■ Problem details ■
Check every line of the data and copy the ones where "getattr" appears.

■ Collected data ■
(** * core/models.py: events, event administrators and tickets

    A shallow embedding of the three model classes of [core/models.py]
    ([Event], [EventAdmin], [Ticket]), of the two aggregate methods of
    [Event] and of the constructors the file overrides, followed by the
    properties of the data model.

    Conventions.
    - A [PositiveIntegerField] holds a non-negative integer: its values are
      in [N]. Python arithmetic on them is integer arithmetic, in [Z].
    - A [DecimalField] with two decimal places is counted in hundredths, a
      [DateTimeField] in seconds; both are in [Z].
    - A foreign key is the primary key of the row it references.
    - An attribute assignment [self.x = v] stores [v] in the instance, unless
      [x] is the name of a reverse accessor: [tickets] is the one that
      [Ticket.event] puts on [Event] ([related_name='tickets']), it gives the
      tickets of the instance when read and raises [TypeError] when assigned.
    - A method runs in a state and error monad over the instance it is called
      on and the stored rows; a raised exception is an outcome. *)

From Stdlib Require Import ZArith NArith List String Bool Lia.
From Stdlib Require Import Ascii DecimalString DecimalZ.
Import ListNotations.
Local Open Scope Z_scope.

(** ** Python values, exceptions and outcomes *)

(** The values a constructor call can carry in [*args] and [**kwargs]. *)
#[local] Set Warnings "-register-all".
Inductive pyval : Type :=
| PyNone
| PyInt (z : Z)
| PyStr (s : string)
| PyTuple (items : list pyval)
| PyDict (entries : list (string * pyval)).

(** The constraint a store operation violated. *)
Inductive constraint : Type :=
| UniqueViolation
| ForeignKeyViolation
| CheckViolation.

Inductive exn : Type :=
| AttributeError
| TypeError
| IndexError
| IntegrityError (c : constraint).

Inductive outcome (A : Type) : Type :=
| Return (a : A)
| Raise (e : exn).

Arguments Return {A} a.
Arguments Raise {A} e.

(** Computations over a state [S] that return an [A] or raise. *)
Definition M (S A : Type) : Type := S -> outcome A * S.

Definition ret {S A : Type} (a : A) : M S A := fun s => (Return a, s).

Definition raise {S A : Type} (e : exn) : M S A := fun s => (Raise e, s).

Definition bind {S A B : Type} (m : M S A) (k : A -> M S B) : M S B :=
  fun s =>
    match m s with
    | (Return a, s') => k a s'
    | (Raise e, s') => (Raise e, s')
    end.

Definition gets {S A : Type} (f : S -> A) : M S A := fun s => (Return (f s), s).

Definition modify {S : Type} (f : S -> S) : M S unit := fun s => (Return tt, f s).

Declare Scope py_scope.
Delimit Scope py_scope with py.
Notation "x <- m ;; k" := (bind m (fun x => k))
  (at level 100, m at next level, right associativity) : py_scope.
Notation "m ;;; k" := (bind m (fun _ => k))
  (at level 100, right associativity) : py_scope.

(** ** The declared fields of the three models *)

(** [Ticket.STATUS_CHOICES]. *)
Inductive Status : Type :=
| STATUS_PENDING
| STATUS_PAID
| STATUS_CANCELLED.

Module Columns.

Module Event.
Record t : Type := mk {
  title : string;
  description : string;
  location : string;
  start_datetime : Z;
  end_datetime : option Z;
  capacity : option N;
  price : Z;
  created_at : Z;
  updated_at : Z
}.
End Event.

Module EventAdmin.
Record t : Type := mk {
  user : Z;
  event : Z;
  assigned_at : Z
}.
End EventAdmin.

Module Ticket.
Record t : Type := mk {
  event : Z;
  buyer : Z;
  quantity : N;
  total : Z;
  status : Status;
  purchased_at : Z
}.
End Ticket.

End Columns.

(** ** The stored rows *)

(** A stored row: the primary key the store gave it, and its columns. *)
Record row (C : Type) : Type := Row { pk : Z; data : C }.

Arguments Row {C} pk data.
Arguments pk {C} r.
Arguments data {C} r.

(** The tables of the three models and the keys of the users of
    [settings.AUTH_USER_MODEL], which the foreign keys reference. *)
Record DB : Type := mkDB {
  users : list Z;
  events : list (row Columns.Event.t);
  admins : list (row Columns.EventAdmin.t);
  tickets : list (row Columns.Ticket.t)
}.

(** The key of the next row of a table: one more than the largest in use. *)
Definition fresh_pk {C : Type} (table : list (row C)) : Z :=
  1 + fold_right (fun r acc => Z.max (pk r) acc) 0 table.

Definition mem_pk (k : Z) (keys : list Z) : bool := existsb (Z.eqb k) keys.

(** ** Related managers and aggregation *)

(** The reverse side of [Ticket.event] ([related_name='tickets']), bound to
    the key of an event: it stands for the tickets whose [event] is that key. *)
Inductive manager : Type :=
| RelatedManager (event_pk : Z).

Definition get_queryset (m : manager) (d : DB) : list (row Columns.Ticket.t) :=
  match m with
  | RelatedManager k =>
      filter (fun r => Columns.Ticket.event (data r) =? k) (tickets d)
  end.

(** [Sum(field)]: the sum of a column over the rows of a queryset; the store
    answers NULL, which Python reads as [None], when there is no row. *)
Definition Sum (field : Columns.Ticket.t -> N)
    (qs : list (row Columns.Ticket.t)) : option Z :=
  match qs with
  | [] => None
  | _ :: _ => Some (fold_right (fun r acc => Z.of_N (field (data r)) + acc) 0 qs)
  end.

(** [d.get(key)]: the value under [key], [None] when the key is absent. *)
Fixpoint dict_get (d : list (string * option Z)) (key : string) : option Z :=
  match d with
  | [] => None
  | (k, v) :: rest => if String.eqb k key then v else dict_get rest key
  end.

(** [x or y] on an integer or [None]: [y] when [x] is [None] or [0]. *)
Definition py_or (x : option Z) (y : Z) : Z :=
  match x with
  | None => y
  | Some v => if v =? 0 then y else v
  end.

(** [int(x)] on an integer. *)
Definition int (x : Z) : Z := x.

(** The base class of the three models: its constructor takes positional and
    keyword arguments and initialises the instance, or raises. *)
Class Model (T : Type) : Type := {
  Model__init__ : list pyval -> list (string * pyval) -> outcome T
}.

(** ** The Event class *)

Module Event.

(** An instance: the key the store gave it ([None] before it is saved), its
    fields, and what reading [self.tickets] gives. On an instance of [Event]
    that is the reverse manager of its key; [None] is what an object that
    stands in for [self] without being an [Event] may have there. *)
Record t : Type := mk {
  id : option Z;
  cols : Columns.Event.t;
  tickets : option manager
}.

Definition capacity (self : t) : option N := Columns.Event.capacity (cols self).

(** An instance of key [k]: its [id] is [k], and [self.tickets] is the reverse
    manager of [k]. *)
Definition of_key (k : Z) (self : t) : Prop :=
  id self = Some k /\ tickets self = Some (RelatedManager k).

Definition set_id (v : option Z) (self : t) : t :=
  {| id := v; cols := cols self; tickets := tickets self |}.

(** [self.tickets = v]: the reverse accessor refuses the assignment. *)
Definition assign_tickets (v : option manager) (self : t) : outcome t :=
  Raise TypeError.

(** [Event.__init__]: the base constructor is called with the tuple [args]
    and the dictionary [kwargs] as its two positional arguments, then [None]
    is assigned to [self.tickets] and to [self.id]. *)
Definition __init__ `{Model t} (args : list pyval)
    (kwargs : list (string * pyval)) : outcome t :=
  match Model__init__ [PyTuple args; PyDict kwargs] [] with
  | Return self =>
      match assign_tickets None self with
      | Return self' => Return (set_id None self')
      | Raise e => Raise e
      end
  | Raise e => Raise e
  end.

(** What a method of an instance runs on: the instance and the stored rows. *)
Record World : Type := mkWorld { self : t; db : DB }.

(** [self.<attribute>]. *)
Definition getattr {A : Type} (attribute : t -> A) : M World A :=
  gets (fun w => attribute (self w)).

(** [target.aggregate(alias=expr)]: [None] has no attribute [aggregate]; a
    manager evaluates [expr] on its queryset and answers a dictionary with
    the one key [alias]. *)
Definition aggregate (target : option manager) (alias : string)
    (expr : list (row Columns.Ticket.t) -> option Z)
    : M World (list (string * option Z)) :=
  match target with
  | None => raise AttributeError
  | Some m => gets (fun w => [(alias, expr (get_queryset m (db w)))])
  end.

Definition tickets_sold : M World Z :=
  (self_tickets <- getattr tickets ;;
   agg <- aggregate self_tickets "total" (Sum Columns.Ticket.quantity) ;;
   let total := py_or (dict_get agg "total") 0 in
   ret (int total))%py.

(** The answer is [None] (no limit) or a number of seats. *)
Definition seats_available : M World (option Z) :=
  (self_capacity <- getattr capacity ;;
   match self_capacity with
   | None => ret None
   | Some c =>
       self_tickets <- getattr tickets ;;
       agg <- aggregate self_tickets "total" (Sum Columns.Ticket.quantity) ;;
       let sold := py_or (dict_get agg "total") 0 in
       let available := Z.of_N c - int sold in
       ret (Some (Z.max available 0))
   end)%py.

End Event.

(** ** The Ticket class *)

Module Ticket.

Record t : Type := mk {
  id : option Z;
  cols : Columns.Ticket.t
}.

Definition set_id (v : option Z) (self : t) : t :=
  {| id := v; cols := cols self |}.

(** [Ticket.__init__]: the base constructor is called as in
    [Event.__init__], then [id] is set to [None]. *)
Definition __init__ `{Model t} (args : list pyval)
    (kwargs : list (string * pyval)) : outcome t :=
  match Model__init__ [PyTuple args; PyDict kwargs] [] with
  | Return self => Return (set_id None self)
  | Raise e => Raise e
  end.

End Ticket.

(** ** The store: what the declarations of the models make it do

    [EventAdmin.Meta.unique_together], the [on_delete=models.CASCADE] of the
    four foreign keys, the [PositiveIntegerField] of [Ticket.quantity] and the
    defaults of [Ticket.quantity] and [Ticket.status] are declarations; the
    operations below are what the mapper does with them on the stored rows.
    The mapper makes an instance of the class for every row it creates and
    for every row it loads, so what goes through [Event] runs
    [Event.__init__]. *)

Module Objects.

Definition set_users (v : list Z) (d : DB) : DB :=
  {| users := v; events := events d; admins := admins d; tickets := tickets d |}.

Definition set_events (v : list (row Columns.Event.t)) (d : DB) : DB :=
  {| users := users d; events := v; admins := admins d; tickets := tickets d |}.

Definition set_admins (v : list (row Columns.EventAdmin.t)) (d : DB) : DB :=
  {| users := users d; events := events d; admins := v; tickets := tickets d |}.

Definition set_tickets (v : list (row Columns.Ticket.t)) (d : DB) : DB :=
  {| users := users d; events := events d; admins := admins d; tickets := v |}.

Definition empty : DB :=
  {| users := []; events := []; admins := []; tickets := [] |}.

(** Whether a row of the table already has the pair [(user, event)]. *)
Definition pair_taken (user event : Z)
    (table : list (row Columns.EventAdmin.t)) : bool :=
  existsb (fun r => (Columns.EventAdmin.user (data r) =? user)
                    && (Columns.EventAdmin.event (data r) =? event)) table.

Definition has_user (k : Z) (d : DB) : bool := mem_pk k (users d).

Definition has_event (k : Z) (d : DB) : bool := mem_pk k (map pk (events d)).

■ Exercise answer ■
Definition getattr {A : Type} (attribute : t -> A) : M World A :=
  (self_tickets <- getattr tickets ;;
  (self_capacity <- getattr capacity ;;
       self_tickets <- getattr tickets ;;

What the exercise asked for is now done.